The cool iron bars relieve the burning, but only temporarily. He is shirtless, and the iron must feel better against his back. There are scratches there, deep scratches from when our aggression became passion. As I close my eyes reminiscing those moments, my hands rub my bare legs. I am becoming anxious again and dig my nails deep into my skin. My untamed hair must make me look like an animal. But in our core, that is what we are — what we revert to. The silence is broken by the rattling cage. The ground rumbles as he runs towards me.

Pulling myself up, I feel my heart pounding inside of its own cage, and as he approaches, I brace myself. His sweaty hands wrap around my neck sending a shiver down my spine, and I’m forced up against the cage. I can smell his breath as he pants, his saliva hitting my face. Though he is not choking me, my hands push out as a precaution as he throws me onto the ground. Once on top, he pins my arms down with his knees, using his hands to bring my face closer. I try to move, but can’t, as he presses his dry, cracked lips against mine.

I snap at him and manage to pierce through his bottom lip. He jumps off of me and stumbles backwards. As I get up, he tries to run but I am quicker and lunge onto his back. He falls face first onto the ground. We roll over several times but I gain the advantage and as he covers his face; I begin clawing at his chest, arms, hands and everywhere else I can reach. I am tearing at him, but he is able to grab my hair and twist me over onto my back. He presses his leg hard against my pelvis while holding down my arms. This time, I lean in and bite his thumb hard enough to break skin. He lets go of me and I tackle him. We are eye to eye, and I bite at his face. He pushes me off and scurries back past the light and into his corner. I watch his body disappear in the dark.

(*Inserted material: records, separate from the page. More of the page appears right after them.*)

Lemma plain_id x : tags_ok x -> is_local x -> s_close x = local_socket_close_p -> plain x = x.
Proof.
  unfold tags_ok, is_local. intros Ht Hl Hc. rewrite Hl in Ht.
  destruct Ht as [[_ Hr]|[? _]]; [|congruence]. unfold plain. destruct x. cbn in *. by subst.
Qed.

Lemma sock_ready_local_ok adbhost X w a x :
  wf X w -> w_socks w !! a = Some x -> is_local x ->
  safe (sock_ready adbhost a) w
    (fun _ w' => wf X w' /\ w_socks w' = <[a := plain x]> (w_socks w) /\ same_around w w').
Proof.
  intros Hw Ha Hl. pose proof (sh_tags _ _ (wf_shape _ _ Hw) _ _ Ha) as Htag.
  pose proof Htag as Htag2. unfold tags_ok in Htag2. rewrite Hl in Htag2.
  apply safe_bind. eapply safe_sock_at; [done|]. destruct Htag2 as [[Hc ->]|[_ ->]].
  - eapply safe_mono; [by eapply local_ready_ok|]. intros _ w' (H1 & H2 & H3).
    rewrite (plain_id x), insert_id; done.
  - apply safe_bind. eapply safe_set_sock; [done|]. apply safe_bind.
    eapply safe_sock_at; [cbn; apply lookup_insert_eq|]. apply safe_bind, safe_fd_write. intros r d.
    eapply safe_mono; [eapply (local_ready_ok X _ a (plain x)); [|cbn; apply lookup_insert_eq|done]|].
    + apply wf_out. by apply plain_ok.
    + intros _ w' (H1 & H2 & H3). done.
Qed.

(** A local socket without a peer gets a remote one.  The pair stays exempt: the
    local socket may still be rigged to report the outcome of the connection. *)
Lemma bind_remote_ok w s x t tr id :
  wf ∅ w -> w_socks w !! s = Some x -> s_closing x = false -> s_peer x = None ->
  w_trans w !! t = Some tr ->
  safe (bind_remote s id t) w (fun r w' => wf {[s; r]} w' /\ s <> r /\
    w_socks w' !! s = Some (upd_s_peer (fun _ => Some r) x) /\
    (exists y, w_socks w' !! r = Some y /\ s_enqueue y = remote_socket_enqueue_p /\
       s_close y = remote_socket_close_p /\ s_closing y = false /\ s_peer y = Some s /\
       s_id y = id /\ s_transport y = Some t) /\
    w_slock w' = w_slock w /\ w_out w' = w_out w /\ is_Some (w_trans w' !! t)).
Proof.
  intros Hw Hs Hc Hp Ht.
  assert (wf {[s]} w) as Hw1.
  { eapply (wf_same_set ({[s]} ∪ ∅)); [|set_solver]. constructor; try apply Hw.
    eapply shape_open; [apply Hw|done..]. }
  apply safe_bind. eapply safe_mono; [by eapply create_remote_ok|].
  intros r w1 (Hw2 & Hr & (y & Hy & Y1 & Y2 & Y3 & Y4 & Y5 & Y6) & Hsl & Hout & tr' & Htr & _).
  assert (s <> r) as Hne.
  { intros ->. destruct (sh_fresh _ _ (wf_shape _ _ Hw) r) as [? _]; [cbn; lia|]. cbn in *. congruence. }
  assert (w_socks w1 !! s = Some x) as Hs1 by (by rewrite Hy, lookup_insert_ne).
  assert (w_socks w1 !! r = Some y) as Hr1 by (by rewrite Hy, lookup_insert_eq).
  apply safe_bind. eapply safe_set_sock; [done|].
  apply safe_bind. eapply safe_set_sock; [cbn; by rewrite lookup_insert_ne|]. apply safe_ret.
  split_and!; [|done|..|done|done|].
  - eapply (wf_same_set ({[r]} ∪ {[s]})); [|set_solver].
    apply set_peer_ok; [|set_solver|cbn; by rewrite lookup_insert_ne].
    apply set_peer_ok; [done|set_solver|done].
  - cbn. by rewrite lookup_insert_ne, lookup_insert_eq.
  - eexists. cbn. rewrite lookup_insert_eq. done.
  - cbn. rewrite Htr, lookup_insert_eq. done.
Qed.

(** A bound pair of ordinary sockets satisfies the invariant. *)
Lemma wf_join w s x r y :
  wf {[s; r]} w -> s <> r -> w_socks w !! s = Some x -> is_local x ->
  s_close x = local_socket_close_p -> s_closing x = false -> s_peer x = Some r ->
  w_socks w !! r = Some y -> s_close y = remote_socket_close_p -> s_closing y = false ->
  s_peer y = Some s -> wf ∅ w.
Proof.
  intros Hw Hne Hs Hl Hcl Hc Hp Hr Hyc Hy Hyp.
  eapply (wf_same_set ({[s; r]} ∖ {[s; r]})); [|set_solver]. constructor; try apply Hw.
  eapply (shape_join _ _ s x r y); try done; try set_solver; first [apply Hw|congruence|by left].
Qed.

(** ** The packets *)

(** The state of the server between two events: the invariant, and no lock held. *)
Definition quiet (w : world) : Prop := wf ∅ w /\ w_slock w = false.

Section packets.
Context (adbhost : option (list Z)) (w : world) (p : apacket) (t : Z) (tr : atransport).
Context (Hw : wf ∅ w) (Hsl : w_slock w = false) (Ht : w_trans w !! t = Some tr).
Context (Hlen : 0 <= data_length (msg p) <= MAX_PAYLOAD)
  (Hdata : Z.of_nat (length (pk_data p)) = MAX_PAYLOAD).

Lemma packet_fits : fits p.
Proof. unfold fits, MAX_PAYLOAD in *. lia. Qed.

Lemma handle_okay_ok : safe (handle_okay adbhost p t) w (fun _ w' => quiet w').
Proof.
  destruct (find_local_ok ∅ w (arg1 (msg p)) Hw Hsl) as (o & Hf & Ho).
  apply safe_bind. eapply safe_ok; [exact Hf|]. destruct o as [s|]; [|done].
  destruct (Ho s eq_refl) as (x & Hx & Hl & Hc & _).
  apply safe_bind. eapply safe_sock_at; [done|]. case_bool_decide as Hp; cbn [when].
  - apply safe_bind, safe_bind. eapply safe_mono; [by eapply bind_remote_ok|].
    intros r w1 (Hw1 & Hne & Hs1 & (y & Hy & _ & Y2 & Y3 & Y4 & _) & Hsl1 & _). apply safe_ret.
    eapply safe_mono; [by eapply sock_ready_local_ok|].
    intros _ w2 (Hw2 & Hsocks & Hsl2 & _). split; [|congruence].
    apply (wf_join w2 s (plain (upd_s_peer (fun _ => Some r) x)) r y); try done; rewrite Hsocks.
    + apply lookup_insert_eq.
    + by rewrite lookup_insert_ne.
  - apply safe_bind, safe_ret. eapply safe_mono; [by eapply sock_ready_local_ok|].
    intros _ w2 (Hw2 & _ & Hsl2 & _). split; [done|congruence].
Qed.

Lemma handle_close_ok : safe (handle_close p) w (fun _ w' => quiet w').
Proof.
  destruct (find_local_ok ∅ w (arg1 (msg p)) Hw Hsl) as (o & Hf & Ho).
  apply safe_bind. eapply safe_ok; [exact Hf|]. destruct o as [s|]; [|done].
  destruct (Ho s eq_refl) as (x & Hx & Hl & Hc & _).
  eapply safe_mono; [by eapply sock_close_ok|]. intros _ w' [H1 H2]. split; [done|].
  by rewrite (kept_slock _ _ (cp_kept _ _ _ _ H2)).
Qed.

Lemma handle_write_ok : safe (handle_write adbhost p t) w (fun _ w' => quiet w').
Proof.
  destruct (find_local_ok ∅ w (arg1 (msg p)) Hw Hsl) as (o & Hf & Ho).
  apply safe_bind. eapply safe_ok; [exact Hf|]. destruct o as [s|]; [|done].
  destruct (Ho s eq_refl) as (x & Hx & Hl & Hc & _).
  apply safe_bind. unfold safe at 1, sock_enqueue. rewrite (sock_enqueue_local _ _ _ _ _ _ Hx Hl).
  eapply (safe_mono (local_socket_enqueue s _)); [eapply local_enqueue_ok; try done|].
  { cbn. unfold s32, two32, MAX_PAYLOAD in *. rewrite Z.mod_small by lia.
    destruct (Z.ltb_spec (data_length (msg p)) 2147483648); lia. }
  intros r w1 (Hw1 & Hres).
  assert (kept w w1) as Hk by (destruct Hres as [(_ & [])|(_ & [])]; done).
  pose proof (kept_slock _ _ Hk) as Hsl1. rewrite Hsl in Hsl1.
  apply safe_when; [|done]. intros Hr%Z.eqb_eq. subst r.
  destruct Hres as [(_ & [_ _ _ (q & Hq)])|(Hz & _)]; [|lia].
  apply safe_bind. eapply safe_sock_at; [rewrite Hq; apply lookup_insert_eq|].
  destruct (kept_trans _ _ Hk _ _ Ht) as (tr1 & Ht1 & _).
  apply safe_bind, safe_bind, safe_get, safe_ret.
  eapply send_ok; [done|apply message_fits|]. intros w2 Hsent. split; [by eapply sent_wf|].
  by rewrite (kept_slock _ _ (sent_kept _ _ _ Hsent)).
Qed.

For the moment, I stand where I am just out of the light, victorious. It is adrenaline, not blood that is coursing through my veins. From the darkness he screams at me like a cornered animal. I can sense his frustration and feel his desperation. I scream back and run my tongue across my teeth, tasting blood.

I wait until the pounding in my ears returns to my chest; then I slowly make my way back to my corner, blindly reaching out behind me until I can grip the cool bars again. I’m shaking, a combination of fear and anger. After a few minutes, I’m able to relax, but then I hear him in his corner, sobbing.

“Cassandra…” he utters loud enough for me to hear.

For a brief moment, something glimmers in the dark.

“Cassandra, please!” he screams.

I’m unable to move. It is a familiar name. My name, but I’ve not heard it in so long that I’d nearly forgotten it. My anger gives, not my fear.

“I’m — here,” I respond. The words have formed themselves, coming from a place of comfort. A place buried but unforgotten.

“Cassandra, I’m sorry,” he says. He is no longer screaming, there is no need. I can hear his tired voice clearly. “I love you.”

“I hate you,” I say. These are words chosen carefully, yet they are empty and unsatisfying. It is quiet; I wait for a response but get none. Then, more carefully, I speak from that place of comfort. “I love you, too.”

A loud noise catches us off guard. The cage is lifting. Gradually, the center light expands until it reveals us both, nearly naked, and directly across from each other.

For the first time, I get a clear look at him. The scratch on his face stretches from his eyebrow to his chin. I know he sees the red on my neck from where his hands have rubbed the skin raw, because he cringes at the sight of me. Still, a smile creeps onto his face as he slowly approaches.

“Cassandra?” he says again. I don’t realize it at first, but I am walking towards him as well. We stop just a few feet away from each other in the center of an open room.

“Evan?” I whisper.

His hand rises gently and touches my cheek. I rest my face in his palm. He raises his other hand palm closed. I look at it. My fingers peel away his one by one until I see what he’s holding. After all these years, still shining.

“We lost hope. But we promised, remember?” he says, placing the ring on my finger.

“I remember.”

We look up at the ceiling watching as the cage deteriorates. As we look back at each other, our hands clasping together, he whispers into my ear,

“Never forget.”

I whisper back, “Never let go.”


Uriel Harper is a responsible adult by day, and a reckless spewer of words at night. He dwells in what enough people call reality and manages to survive the madness of every day bustle. He loves to read and write. On occasion, he humors his friends by going out. His dream is to live off of his words, his goal is to inspire with them.